[
https://issues.apache.org/jira/browse/HDFS-3429?page=com.atlassian.jira.plugin.system.issuetabpanels:comment-tabpanel&focusedCommentId=13532161#comment-13532161
]
liang xie commented on HDFS-3429:
---------------------------------
still no obvious difference be found at another 100%read scenario withou
IO-bound
i did "strace -p <DN pid> -f -tt -T -e trace=file -o bbb" during a several
minutes run(without patch),then:
grep "current/finalized" bbb|wc -l
16905
grep meta bbb|wc -l
9858
grep meta bbb|grep open|wc -l
3286
grep meta bbb|grep stat|wc -l
6572
grep meta bbb|grep "\".*\"" -o|sort -n |uniq -c|wc -l
303
And most of those meta files size are several hundred of kilobytes, further
more, our OS has a default read_ahead_kb: 128
so the benefit was not obvious seems make sense as well.
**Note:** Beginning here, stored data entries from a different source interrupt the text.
(** * Pick-and-place sequencing of [scripts/pick_and_place.py]

    A shallow embedding of the [PickAndPlace] class and of the home-pose
    bookkeeping of [main], with the properties of the motion sequence that
    the specification states.

    Python floats are IEEE-754 binary64 numbers: they are modelled by Rocq's
    primitive floats, which are the same numbers with the same rounding.
    Python objects live in a heap of cells addressed by locations, so that
    [copy.deepcopy] and attribute assignment have their aliasing behaviour.
    Every effect on the outside world (gripper, limb, IK service, logging,
    printing, sleeping) is recorded, in order, in a trace of events. *)

From Stdlib Require Import Floats ZArith Lia Permutation.
From stdpp Require Import gmap strings list.

Local Open Scope Z_scope.

(** ** Messages of [geometry_msgs] *)

(** [geometry_msgs/Point]: three float64 fields. *)
Record Point := mkPoint { px : float; py : float; pz : float }.

(** [geometry_msgs/Quaternion]: four float64 fields. *)
Record Quaternion := mkQuaternion { qx : float; qy : float; qz : float; qw : float }.

(** The content of a [geometry_msgs/Pose], as the IK service receives it once
    the request is serialised. *)
Record PoseV := mkPoseV { position : Point; orientation : Quaternion }.

(** ** The heap of Python objects *)

Definition loc := nat.

(** A [Pose] object refers to its [Point] and its [Quaternion], which are
    objects of their own. *)
Inductive obj :=
| OPoint (p : Point)
| OQuaternion (q : Quaternion)
| OPose (position_ref orientation_ref : loc).

(** Joint name to angle: the [dict] handed to the limb. *)
Abbreviation JointAngles := (gmap string float).

(** The values that reach [_guarded_move_to_joint_position]: [ik_request]
    returns [False] or a dict, [move_to_start] defaults to [None]. *)
Inductive pyval :=
| PyFalse
| PyNone
| PyDict (d : JointAngles).

(** Python truthiness: [False], [None] and the empty dict are falsy. *)
Definition truthy (v : pyval) : bool :=
  match v with
  | PyDict d => bool_decide (d ≠ ∅)
  | PyFalse | PyNone => false
  end.

(** ** Effects *)

Inductive Event :=
| EvGripperOpen                       (* self._gripper.open() *)
| EvGripperClose                      (* self._gripper.close() *)
| EvSleep (seconds : float)           (* rospy.sleep(seconds) *)
| EvIKService (p : PoseV)             (* self._iksvc(ikreq) *)
| EvMove (joints : JointAngles)       (* self._limb.move_to_joint_positions(joints) *)
| EvEndpointPose                      (* self._limb.endpoint_pose() *)
| EvLogErr (msg : string)             (* rospy.logerr(msg) *)
| EvPrint (msg : string)              (* print(msg) *)
| EvPrintJoints (d : JointAngles).    (* print("IK Joint Solution:\n{0}".format(d)) *)

(** [sensor_msgs/JointState], the two fields the script reads. *)
Record JointState := mkJointState { name : list string; position_ : list float }.

(** Response of [baxter_core_msgs/SolvePositionIK]: [result_type] is a
    [uint8[]], which rospy hands over as a byte string. *)
Record IKResponse := mkIKResponse {
  joints : list JointState;
  result_type : list Byte.byte
}.

(** What a call of the service proxy does: it answers, or it raises one of
    the two exceptions that [ik_request] catches. *)
Inductive IKReply :=
| Responds (resp : IKResponse)
| RaisesServiceException (e : string)
| RaisesROSException (e : string).

(** The constants of [SolvePositionIK.srv]. The service definition belongs to
    the robot's SDK, so the script is modelled for any value of them. *)
Record IKConstants := mkIKConstants {
  RESULT_INVALID : Z;
  SEED_USER : Z;
  SEED_CURRENT : Z;
  SEED_NS_MAP : Z
}.

(** The outside world. The IK service and the limb's pose sensor answer as a
    function of everything that happened so far (the trace before the call),
    which lets them give a different answer at every call. The gripper and
    the limb carry out what they are told without raising. *)
Record Env := mkEnv {
  consts : IKConstants;
  iksvc : list Event → PoseV → IKReply;
  endpoint_pose : list Event → PoseV
}.

(** The attributes of a [PickAndPlace] object that hold data. [_joint_names]
    is [None] while no attribute of that name is bound on the object. *)
Record PickAndPlace := mkPickAndPlace {
  _limb_name : string;
  _hover_distance : float;
  _verbose : bool;
  _joint_names : option (list string)
}.

(** [__init__] (lines 64-78) binds [_limb_name], [_hover_distance],
    [_verbose] and the handles of the limb, the gripper, the IK service and
    the robot state, which [Env] stands for. It binds no [_joint_names], and
    neither does the class. *)
Definition __init__ (limb : string) (hover_distance : float) (verbose : bool)
  : PickAndPlace :=
  {| _limb_name := limb;
     _hover_distance := hover_distance;
     _verbose := verbose;
     _joint_names := None |}.

Record State := mkState { heap : list obj; trace : list Event }.

Inductive exn :=
| AttributeError (attr : string)
| IndexError
| ZeroDivisionError
| InvalidReference.

Inductive result (A : Type) :=
| Ok (a : A)
| Raise (e : exn).
Arguments Ok {A} a.
Arguments Raise {A} e.

(** ** A state and exception monad *)

Definition M (A : Type) : Type := State → result A * State.

Definition ret {A} (a : A) : M A := λ s, (Ok a, s).

Definition bind {A B} (m : M A) (k : A → M B) : M B :=
  λ s, match m s with
       | (Ok a, s') => k a s'
       | (Raise e, s') => (Raise e, s')
       end.

Definition raise {A} (e : exn) : M A := λ s, (Raise e, s).

Declare Scope py_scope.
Delimit Scope py_scope with py.
Notation "x <- c1 ;; c2" := (bind c1 (λ x, c2))
  (at level 100, c1 at next level, right associativity) : py_scope.
Notation "c1 ;;; c2" := (bind c1 (λ _, c2))
  (at level 100, right associativity) : py_scope.
Local Open Scope py_scope.

Definition emit (e : Event) : M unit :=
  λ s, (Ok tt, {| heap := heap s; trace := trace s ++ [e] |}).

Definition history : M (list Event) := λ s, (Ok (trace s), s).

Definition when (b : bool) (m : M unit) : M unit := if b then m else ret tt.

Fixpoint for_each {A} (l : list A) (body : A → M unit) : M unit :=
  match l with
  | [] => ret tt
  | x :: l' => body x ;;; for_each l' body
  end.

(** *** Heap access *)

Definition alloc (o : obj) : M loc :=
  λ s, (Ok (length (heap s)), {| heap := heap s ++ [o]; trace := trace s |}).

Definition load (l : loc) : M obj :=
  λ s, match heap s !! l with
       | Some o => (Ok o, s)
       | None => (Raise InvalidReference, s)
       end.

Definition store (l : loc) (o : obj) : M unit :=
  λ s, (Ok tt, {| heap := <[l := o]> (heap s); trace := trace s |}).

(** [pose.position] and [pose.orientation] *)
Definition get_position (pose : loc) : M loc :=
  o <- load pose ;;
  match o with
  | OPose lp _ => ret lp
  | _ => raise (AttributeError "position")
  end.

Definition get_orientation (pose : loc) : M loc :=
  o <- load pose ;;
  match o with
  | OPose _ lq => ret lq
  | _ => raise (AttributeError "orientation")
  end.

Definition load_point (l : loc) : M Point :=
  o <- load l ;;
  match o with
  | OPoint p => ret p
  | _ => raise (AttributeError "x")
  end.

Definition load_quaternion (l : loc) : M Quaternion :=
  o <- load l ;;
  match o with
  | OQuaternion q => ret q
  | _ => raise (AttributeError "x")
  end.

(** [pose.position.z] *)
Definition get_position_z (pose : loc) : M float :=
  lp <- get_position pose ;;
  p <- load_point lp ;;
  ret (pz p).

(** [pose.position.x = v], and likewise for the other fields *)
Definition set_position_x (pose : loc) (v : float) : M unit :=
  lp <- get_position pose ;;
  p <- load_point lp ;;
  store lp (OPoint (mkPoint v (py p) (pz p))).

Definition set_position_y (pose : loc) (v : float) : M unit :=
  lp <- get_position pose ;;
  p <- load_point lp ;;
  store lp (OPoint (mkPoint (px p) v (pz p))).

Definition set_position_z (pose : loc) (v : float) : M unit :=
  lp <- get_position pose ;;
  p <- load_point lp ;;
  store lp (OPoint (mkPoint (px p) (py p) v)).

Definition set_orientation_x (pose : loc) (v : float) : M unit :=
  lq <- get_orientation pose ;;
  q <- load_quaternion lq ;;
  store lq (OQuaternion (mkQuaternion v (qy q) (qz q) (qw q))).

Definition set_orientation_y (pose : loc) (v : float) : M unit :=
  lq <- get_orientation pose ;;
  q <- load_quaternion lq ;;
  store lq (OQuaternion (mkQuaternion (qx q) v (qz q) (qw q))).

Definition set_orientation_z (pose : loc) (v : float) : M unit :=
  lq <- get_orientation pose ;;
  q <- load_quaternion lq ;;
  store lq (OQuaternion (mkQuaternion (qx q) (qy q) v (qw q))).

Definition set_orientation_w (pose : loc) (v : float) : M unit :=
  lq <- get_orientation pose ;;
  q <- load_quaternion lq ;;
  store lq (OQuaternion (mkQuaternion (qx q) (qy q) (qz q) v)).

(** The whole content of a pose, as serialisation reads it. *)
Definition read_pose (pose : loc) : M PoseV :=
  lp <- get_position pose ;;
  lq <- get_orientation pose ;;
  p <- load_point lp ;;
  q <- load_quaternion lq ;;
  ret (mkPoseV p q).

(** [Pose()]: a fresh pose whose fields are all zero. *)
Definition new_Pose : M loc :=
  lp <- alloc (OPoint (mkPoint 0 0 0)) ;;
  lq <- alloc (OQuaternion (mkQuaternion 0 0 0 0)) ;;
  alloc (OPose lp lq).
Any idea, [~tlipcon] ?
But i am +1 for this patch, due to it can reduce some unnecessary IO & system
call
> DataNode reads checksums even if client does not need them
> ----------------------------------------------------------
>
> Key: HDFS-3429
> URL: https://issues.apache.org/jira/browse/HDFS-3429
> Project: Hadoop HDFS
> Issue Type: Bug
> Components: datanode, performance
> Affects Versions: 2.0.0-alpha
> Reporter: Todd Lipcon
> Assignee: Todd Lipcon
> Attachments: hdfs-3429-0.20.2.patch, hdfs-3429-0.20.2.patch,
> hdfs-3429.txt, hdfs-3429.txt, hdfs-3429.txt
>
>
> Currently, even if the client does not want to verify checksums, the datanode
> reads them anyway and sends them over the wire. This means that performance
> improvements like HBase's application-level checksums don't have much benefit
> when reading through the datanode, since the DN is still causing seeks into
> the checksum file.
> (Credit goes to Dhruba for discovering this - filing on his behalf)
--
This message is automatically generated by JIRA.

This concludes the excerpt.